• **REQUIRED ACTION**
Only those lines in the data below from the line containing "Definition set_tmpdir_writable (s" through the line containing "(access : FileSystemAccessMode) (s", both included, should be restated word for word.
[[ MATERIAL FOR THIS EXERCISE, beginning ]]
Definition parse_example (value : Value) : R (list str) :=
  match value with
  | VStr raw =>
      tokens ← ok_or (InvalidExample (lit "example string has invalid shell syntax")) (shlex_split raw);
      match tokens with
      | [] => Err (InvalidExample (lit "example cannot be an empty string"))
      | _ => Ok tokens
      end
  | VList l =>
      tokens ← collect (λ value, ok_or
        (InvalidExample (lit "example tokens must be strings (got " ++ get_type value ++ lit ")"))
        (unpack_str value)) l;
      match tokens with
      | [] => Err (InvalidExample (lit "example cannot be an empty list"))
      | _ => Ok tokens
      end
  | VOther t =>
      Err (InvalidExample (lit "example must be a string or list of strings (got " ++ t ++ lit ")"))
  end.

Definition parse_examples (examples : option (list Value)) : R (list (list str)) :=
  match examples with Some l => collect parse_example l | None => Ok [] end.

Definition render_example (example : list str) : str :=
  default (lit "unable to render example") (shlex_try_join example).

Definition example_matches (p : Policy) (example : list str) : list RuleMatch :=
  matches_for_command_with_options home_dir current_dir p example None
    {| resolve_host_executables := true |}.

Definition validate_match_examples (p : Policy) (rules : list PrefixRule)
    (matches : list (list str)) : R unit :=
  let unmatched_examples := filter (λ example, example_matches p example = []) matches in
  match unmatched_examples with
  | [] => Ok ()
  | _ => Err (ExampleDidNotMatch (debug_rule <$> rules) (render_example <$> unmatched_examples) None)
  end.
[[ MATERIAL FOR THIS EXERCISE, end ]]
[[ MATERIAL FOR THIS EXERCISE, beginning ]]
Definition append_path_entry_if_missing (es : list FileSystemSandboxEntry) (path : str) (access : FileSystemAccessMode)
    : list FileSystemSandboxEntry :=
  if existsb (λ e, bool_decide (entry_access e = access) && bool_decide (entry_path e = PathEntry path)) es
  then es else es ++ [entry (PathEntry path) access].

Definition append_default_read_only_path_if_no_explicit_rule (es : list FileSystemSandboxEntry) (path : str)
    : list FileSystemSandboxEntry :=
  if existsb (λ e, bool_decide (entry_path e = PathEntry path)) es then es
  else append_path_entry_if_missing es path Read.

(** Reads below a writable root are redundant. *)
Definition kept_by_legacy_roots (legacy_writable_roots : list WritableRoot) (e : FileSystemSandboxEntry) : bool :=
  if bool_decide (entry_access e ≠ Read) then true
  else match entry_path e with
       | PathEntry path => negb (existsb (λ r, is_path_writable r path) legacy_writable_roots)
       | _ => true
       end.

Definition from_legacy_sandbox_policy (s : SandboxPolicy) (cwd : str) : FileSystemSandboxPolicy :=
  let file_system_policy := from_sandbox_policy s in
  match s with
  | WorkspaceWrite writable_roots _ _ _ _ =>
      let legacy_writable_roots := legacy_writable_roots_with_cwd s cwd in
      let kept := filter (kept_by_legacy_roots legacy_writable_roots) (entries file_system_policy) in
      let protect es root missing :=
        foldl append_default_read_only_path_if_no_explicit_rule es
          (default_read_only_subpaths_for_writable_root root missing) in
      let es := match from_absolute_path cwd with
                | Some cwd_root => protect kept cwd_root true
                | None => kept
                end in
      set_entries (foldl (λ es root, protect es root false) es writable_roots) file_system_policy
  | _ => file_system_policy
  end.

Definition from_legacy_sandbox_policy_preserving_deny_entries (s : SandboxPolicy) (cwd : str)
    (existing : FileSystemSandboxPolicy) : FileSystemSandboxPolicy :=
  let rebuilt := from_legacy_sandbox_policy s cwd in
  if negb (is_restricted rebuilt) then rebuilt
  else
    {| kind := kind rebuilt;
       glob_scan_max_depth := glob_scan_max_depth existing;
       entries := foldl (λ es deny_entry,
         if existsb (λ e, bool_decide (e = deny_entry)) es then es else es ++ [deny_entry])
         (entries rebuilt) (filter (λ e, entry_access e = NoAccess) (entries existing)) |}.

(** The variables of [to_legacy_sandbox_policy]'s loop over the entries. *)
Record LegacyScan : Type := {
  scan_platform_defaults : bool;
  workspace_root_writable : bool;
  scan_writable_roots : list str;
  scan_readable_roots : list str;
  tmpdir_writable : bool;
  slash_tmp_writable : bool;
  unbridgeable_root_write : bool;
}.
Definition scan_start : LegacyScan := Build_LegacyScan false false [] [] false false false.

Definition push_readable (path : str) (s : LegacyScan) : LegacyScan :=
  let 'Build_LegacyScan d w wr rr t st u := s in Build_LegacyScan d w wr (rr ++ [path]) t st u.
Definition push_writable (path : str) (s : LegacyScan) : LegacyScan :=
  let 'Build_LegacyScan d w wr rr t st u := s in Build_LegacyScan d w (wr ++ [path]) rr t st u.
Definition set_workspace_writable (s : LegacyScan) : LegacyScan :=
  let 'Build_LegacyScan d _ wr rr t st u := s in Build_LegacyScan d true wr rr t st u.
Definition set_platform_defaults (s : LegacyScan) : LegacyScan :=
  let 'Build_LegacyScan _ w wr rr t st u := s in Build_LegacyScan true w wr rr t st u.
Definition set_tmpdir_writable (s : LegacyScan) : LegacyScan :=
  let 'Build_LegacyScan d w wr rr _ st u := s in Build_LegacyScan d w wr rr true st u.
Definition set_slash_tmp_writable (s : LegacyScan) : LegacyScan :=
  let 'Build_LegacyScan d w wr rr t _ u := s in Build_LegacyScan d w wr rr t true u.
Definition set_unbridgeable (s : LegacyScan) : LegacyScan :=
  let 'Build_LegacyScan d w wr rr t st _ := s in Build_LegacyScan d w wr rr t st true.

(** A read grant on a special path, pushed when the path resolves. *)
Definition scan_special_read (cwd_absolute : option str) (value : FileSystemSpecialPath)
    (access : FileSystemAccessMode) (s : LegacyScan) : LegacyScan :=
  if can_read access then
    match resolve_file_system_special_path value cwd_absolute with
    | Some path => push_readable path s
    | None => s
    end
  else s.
[[ MATERIAL FOR THIS EXERCISE, end ]]
• **RESPONSE FOR THIS EXERCISE**
Definition set_tmpdir_writable (s : LegacyScan) : LegacyScan :=
  let 'Build_LegacyScan d w wr rr _ st u := s in Build_LegacyScan d w wr rr true st u.
Definition set_slash_tmp_writable (s : LegacyScan) : LegacyScan :=
  let 'Build_LegacyScan d w wr rr t _ u := s in Build_LegacyScan d w wr rr t true u.
Definition set_unbridgeable (s : LegacyScan) : LegacyScan :=
  let 'Build_LegacyScan d w wr rr t st _ := s in Build_LegacyScan d w wr rr t st true.

(** A read grant on a special path, pushed when the path resolves. *)
Definition scan_special_read (cwd_absolute : option str) (value : FileSystemSpecialPath)
    (access : FileSystemAccessMode) (s : LegacyScan) : LegacyScan :=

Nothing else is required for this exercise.